Objective, Burma! – directed by Raoul Walsh. Action/Adventure World War II Drama. A company of soldiers after completing its demolition mission must walk two hundred miles through the Burmese jungle while tracked by Japanese intent on killing them. 142 minutes Black and White 1945.


Nominated for three Oscars, George Amy for editing, Alvah Bessie for writing, and Franz Waxman for the score, any one of them deserved it, but, apart from Raoul Walsh, the key genius in all this is James Wong Howe who filmed it. One of the great film artists, he brings a raw look to every shot, and every shot tells. Particularly in light of the fact that we always believe we are in a jungle in Burma, when, in fact, it was shot at the arboretum in Los Angeles and at a California ranch. The uniforms and equipment are authentic, not props and costumes, and the combat footage is actual footage from the China-Burma-India Theatre. So we get real parachute jumps and actual glider landing operations of that period, with tanks and trucks and troops pouring out of them in Burma, and takeoffs, too, which Howe’s footage and Amy’s editing match perfectly. Again Errol Flynn is Walsh’s star, and, with all the guns going off, and the peril of the jungle, the sweat, the hunger, the polluted water, he plays the leader of the slogging men quietly, modestly. The subtle shift in his eyes as he sees the dismembered bodies of his men is so great a film moment that we never have to see the bodies at all. Of course, while the other men grow beards during the long arduous trek, Flynn’s jaw remains shaved – but at least it is dirty, sweaty, and drawn. Walsh made many war films, and this is one of the most commanding World War II films by anyone. His supporting cast is admirable, with George Tobias as the company clown, Mark Stevens as the rescue pilot who cannot rescue them, Richard Erdman aged 19 playing a 19 year old, Warner Anderson as the young Colonel who must abandon them to their fate, James Brown as a doughty sergeant, William Prince in his first film, Frank Tang marvelous as the translator, and Henry Hull who speechifies his lines grandiosely, alas. (“All right, boys, no Hamlets in the jungle,” Walsh told them, but Hull didn’t listen. He was always that way, though; after all, he’d acted with Barrymore.) If you like action/adventure films, Walsh was the top director in his day of them. This is one of his best.




03 Aug

Rififi – Written and Directed by Jules Dassin. Heist Thriller. A quartet of experts sets to lift 250 million dollars of gems from a jewelry store. 122 minutes Black and White 1955.

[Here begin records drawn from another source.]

(** store into a variable of type [t]: what the variable then holds, or None for the error. In
    the values a Go struct is the list of its fields, and a file descriptor is the one that the
    transport has put in place of its index. A map that is not of the type of the
    variable is refused by reflection, since it is of another type. *)
Fixpoint store (t : dtype) (src : gval) {struct t} : outcome (option gval) :=
  if is_type t src then Returned (Some src)
  else if hasStruct t then
    match t with
    | TStruct ts =>
        match src with
        | VStruct vs =>
            let? r := store_to (map store ts) vs in
            Returned (match r with Some vs' => Some (VStruct vs') | None => None end)
        | _ => Returned None
        end
    | TSig => Returned (match src with VStruct [] => Some zero_sig | _ => None end)
    | TVariant => Returned (match src with VStruct [] => Some zero_variant | _ => None end)
    | TArray t' =>
        match slice_elems src with
        | Some vs =>
            let? r := store_all (map (fun _ => store t') vs) vs in
            Returned (match r with Some vs' => Some (VArray (go_of t') vs') | None => None end)
        | None => Returned None
        end
    | TDict _ _ =>
        if is_map src then Halted (GoPanic "reflect.Set: value of type map is not assignable")
        else Returned None
    | _ => Returned None
    end
  else Returned None.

A full half hour at the dead center of this masterpiece is given over to the silent execution of the caper, a passage that has never been preceded, equaled, or surpassed in film.  It was made for $200,000, a penny. Expense forbad the use of Jean Gabin, say, in the lead, and so they hired actors virtually unknown to the public, which suits the material right down to the ground. For we have Jean Servais, with his huge, sad, John McIntyre eyes, in the part, and he is riveting. They all are. What the actors lacked in experience, the crew made up for in brilliance, An A- class cinema-photographer, Phillip Agostini, filmed it, an A-class editor, Robert Dwyer, cut it, and the music is by Georges Auric. What luck! Dassin, a lovable man if there ever was one, had been exiled as one of the Hollywood 10. And in an interview in the Bonus Material he talks about those times and the making of this film. It’s all fascinating. And it is the greatest film of its kind ever made.